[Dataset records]
(** The tail is the old one, or the new one. *)
Lemma seen_ring_tail : ring_tail mem' =
  if decide (tail_store t ∈ seen) then (t + 1) mod 2 ^ 16 else ring_tail mem.
Proof using All.
  destruct (decide _) as [Ht|Ht].
  - pose proof (seen_value _ Ht) as Hv. cbn [st_size st_off st_val tail_store] in Hv.
    unfold ring_tail. rewrite Hv. change (256 ^ Z.of_nat 2) with (2 ^ 16). unfold wrap. apply Z.mod_mod. lia.
  - apply seen_same; [|unfold TAIL_OFFSET; lia|unfold TAIL_OFFSET; lia]. apply Forall_forall. intros s Hs.
    assert (s <> tail_store t) by by intros ->. pose proof (seen_elem s Hs) as Hin.
    apply (stores_apart (tail_store t) s); [|exact Hin|done]. unfold entry_stores. set_solver.
Qed.

Lemma seen_other j : 0 <= j -> j <> i -> j * 16 + 16 <= len -> ring_entry mem' j = ring_entry mem j.
Proof using All.
  intros Hj Hne Hl. unfold ring_entry. f_equal; apply seen_same; try lia; apply seen_forall, stores_elsewhere; lia.
Qed.

Lemma seen_entry : fits 64 addr -> fits 16 b -> (forall s, s ∈ all -> s ∈ seen) ->
  ring_entry mem' i = mkRingEntry addr (BUF_SIZE 1) b.
Proof using All.
  intros Ha Hb Hall. unfold ring_entry.
  assert (Hin : Forall (fun s => s ∈ seen) (entry_stores (i * 16) addr b))
    by (apply Forall_forall; intros s Hs; apply Hall, elem_of_app; by left).
  apply Forall_cons in Hin as [H1%seen_value [H2%seen_value [H3%seen_value _]%Forall_cons]%Forall_cons].
  cbn [st_size st_off st_val] in *. rewrite H1, H2, H3. f_equal.
  - apply Z.mod_small. unfold fits in Ha. exact Ha.
  - unfold wrap. change (256 ^ Z.of_nat 2) with (2 ^ 16). rewrite Z.mod_mod by lia. apply Z.mod_small, Hb.
Qed.
End Seen.
End Release.

(** ** The property *)
Section Properties.
Context {prof : Profile}.

(** The code makes these stores, in this order. *)
Lemma release_makes_stores buffer mem b : ring_wf buffer.(read_count) mem -> 0 <= b < buffer.(read_count) ->
  release_buf_to_ring buffer b mem =
    run_stores (concat (segments (release_ops (ring_tail mem mod buffer.(read_count) * 16)
      (buffer.(base) + b * BUF_SIZE 1) b (ring_tail mem)))) mem.
Proof.
  intros Hwf Hb. pose proof (ring_wf_bound _ _ Hwf) as (HR & _ & _). destruct Hwf as (Hpow & Hlen & _).
  unfold release_buf_to_ring. rewrite (bind_step _ _ _ (ring_tail mem) mem) by (apply rd_ok; unfold TAIL_OFFSET; lia).
  rewrite land_mask by done. rewrite (bind_step _ _ _ (base buffer + b * BUF_SIZE 1) mem).
  2: { unfold read_buf_addr, debug_assert, assert_. rewrite (proj2 (Z.ltb_lt _ _)) by lia. by destruct debug_checks. }
  set (slot := ring_tail mem mod read_count buffer * 16). unfold run_stores, run_store. cbn.
  unfold bind, ret. destruct (wr 8 _ _ mem) as [[[] m1]|?|?]; [|done..].
  destruct (wr 4 _ _ m1) as [[[] m2]|?|?]; [|done..]. destruct (wr 2 _ _ m2) as [[[] m3]|?|?]; [|done..].
  unfold tail_store. cbn [st_size st_off st_val]. by destruct (wr 2 _ _ m3) as [[[] m4]|?|?].
Qed.
(* ===== verification/Setup.v ===== *)
(** * Creating a runtime

    Models [Runtime::new] of src/src/runtime.rs with its system calls and its
    blocks of memory, and the lazy initialisation of [GLOBAL_RUNTIME]: what is
    registered with the kernel and in which order, what is allocated, what each
    failing step gives back. *)

From S2P Require Import Prelude UserData Io Task Slab BufPool BufRing Futures Runtime.

(** ** Blocks of memory

    The blocks the runtime asks from the global allocator, by address, with the
    layout (size, alignment) they were allocated with.  Giving a block back
    with another layout, or twice, is undefined. *)
Abbreviation Blocks := (gmap Z (Z * Z)).

Definition alloc_block (raw : option Z) (layout : Z * Z) (msg : string) : M Blocks Z :=
  let! p := expect raw msg in
  modify (fun b => <[p := layout]> b) ;;!
  ret p.

Definition dealloc_block (p : Z) (layout : Z * Z) : M Blocks unit := fun b =>
  match b !! p with
  | Some l => if decide (l = layout) then Ok (tt, delete p b) else Ub "dealloc with another layout"
  | None => Ub "dealloc of a block that is not allocated"
  end.

(** ** The registration calls *)
Inductive Registration :=
| RegisterFilesSparse (nr : Z)
| RegisterBuffers (bufs : list iovec)
| RegisterBufRing (ring_addr ring_entries bgid flags : Z).

(** What is shared between the runtime being built and its surroundings. *)
Record Setup := mkSetup { su_blocks : Blocks; su_log : list Registration }.

Definition blocks_lens : lens Setup Blocks := Lens su_blocks (fun b s => mkSetup b s.(su_log)).

(** A system call: it is made, and answers with an error number or not. *)
Definition register (r : Registration) (answer : option Z) : M Setup (option Z) :=
  modify (fun s => mkSetup s.(su_blocks) (s.(su_log) ++ [r])) ;;!
  ret answer.

(** What the kernel and the allocator answer during [Runtime::new]: an error
    number for a call that fails, an address for an allocation that does not. *)
Record Answers := mkAnswers {
  an_build : option Z;
  an_files : option Z;
  an_pool : option Z;
  an_buffers : option Z;
  an_ring : option Z;
  an_buf_ring : option Z;
  an_slab : option Z;
}.

(** A [Runtime] with the addresses of its blocks; the contents are those of the
    state the event loop starts from. *)
Record RuntimeBox := mkRuntimeBox {
  bx_world : World;
  bx_buf_ring : Z;
  bx_buf_ring_layout : Z * Z;
  bx_slab_ptr : Z;
}.

Section Setup.
Context `{!Profile}.

(** [impl Drop for BufPool]. *)
Definition BufPool_drop (p : BufPool) : M Blocks unit := dealloc_block p.(base) p.(layout).

(** [BufPool::new] with its block. *)
Definition BufPool_alloc (N : Z) (raw : option Z) (read_count write_count : Z) : M Blocks BufPool :=
  let! pool := BufPool_new N raw read_count write_count in
  modify (fun b => <[pool.(base) := pool.(layout)]> b) ;;!
  ret pool.

(** [Slab::with_capacity] with its block. *)
Definition Slab_alloc (raw : option Z) (cap : Z) : M Blocks (Z * Slab) :=
  let! slab := with_capacity cap in
  let! ptr := alloc_block raw (layout_for cap) "Slab alloc failed" in
  ret (ptr, slab).

(** [Runtime::new]; [inr] is the error the [?] operator returns.  The locals
    alive at an early return are dropped: the buffer pool, once it exists. *)
Definition Runtime_new (entries max_connections : Z) (an : Answers) : M Setup (RuntimeBox + Z) :=
  (match an.(an_build) with
   | Some _ => panic "io_uring: échec de la création du ring"
   | None => ret tt
   end) ;;!
  let! files := register (RegisterFilesSparse max_connections) an.(an_files) in
  match files with
  | Some errno => ret (inr errno)
  | None =>
      let! buffer := zoom blocks_lens (BufPool_alloc 1 an.(an_pool) 512 512) in
      let io_vec := build_iovecs 1 buffer in
      let! buffers := register (RegisterBuffers io_vec) an.(an_buffers) in
      match buffers with
      | Some errno => zoom blocks_lens (BufPool_drop buffer) ;;! ret (inr errno)
      | None =>
          let read_count := buffer.(read_count) in
          let buf_ring_layout := (read_count * 16, PAGE_SIZE) in
          let! buf_ring := zoom blocks_lens (alloc_block an.(an_ring) buf_ring_layout "buf_ring: OOM") in
          let! mem := init_buf_ring io_vec read_count in
          let! ring := register (RegisterBufRing buf_ring (as_u16 read_count) 0 0) an.(an_buf_ring) in
          match ring with
          | Some errno => zoom blocks_lens (BufPool_drop buffer) ;;! ret (inr errno)
          | None =>
              let! slab := zoom blocks_lens (Slab_alloc an.(an_slab) 16) in
              let w := mkWorld ∅ (mkRuntime slab.2 [] buffer [] mem) 0 TaskInfo_dummy [] [] in
              ret (inl (mkRuntimeBox w buf_ring buf_ring_layout slab.1))
          end
      end
  end.

(** The initialiser of the thread local [GLOBAL_RUNTIME]. *)
Definition GLOBAL_RUNTIME_init (an : Answers) : M Setup RuntimeBox :=
  let! r := Runtime_new DEFAULT_RING_ENTRIES DEFAULT_MAX_CONNECTIONS an in
  match r with
  | inl rt => ret rt
  | inr _ => panic "Runtime creation failed"
  end.
End Setup.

_Task prompt_.
Return only the lines between the one holding "bx_buf_ring : Z;" and the one holding "(** [Runtime::new]; [inr]", inclusive, exactly as they appear above.

_Task output_.
  bx_buf_ring : Z;
  bx_buf_ring_layout : Z * Z;
  bx_slab_ptr : Z;
}.

Section Setup.
Context `{!Profile}.

(** [impl Drop for BufPool]. *)
Definition BufPool_drop (p : BufPool) : M Blocks unit := dealloc_block p.(base) p.(layout).

(** [BufPool::new] with its block. *)
Definition BufPool_alloc (N : Z) (raw : option Z) (read_count write_count : Z) : M Blocks BufPool :=
  let! pool := BufPool_new N raw read_count write_count in
  modify (fun b => <[pool.(base) := pool.(layout)]> b) ;;!
  ret pool.

(** [Slab::with_capacity] with its block. *)
Definition Slab_alloc (raw : option Z) (cap : Z) : M Blocks (Z * Slab) :=
  let! slab := with_capacity cap in
  let! ptr := alloc_block raw (layout_for cap) "Slab alloc failed" in
  ret (ptr, slab).

(** [Runtime::new]; [inr] is the error the [?] operator returns.  The locals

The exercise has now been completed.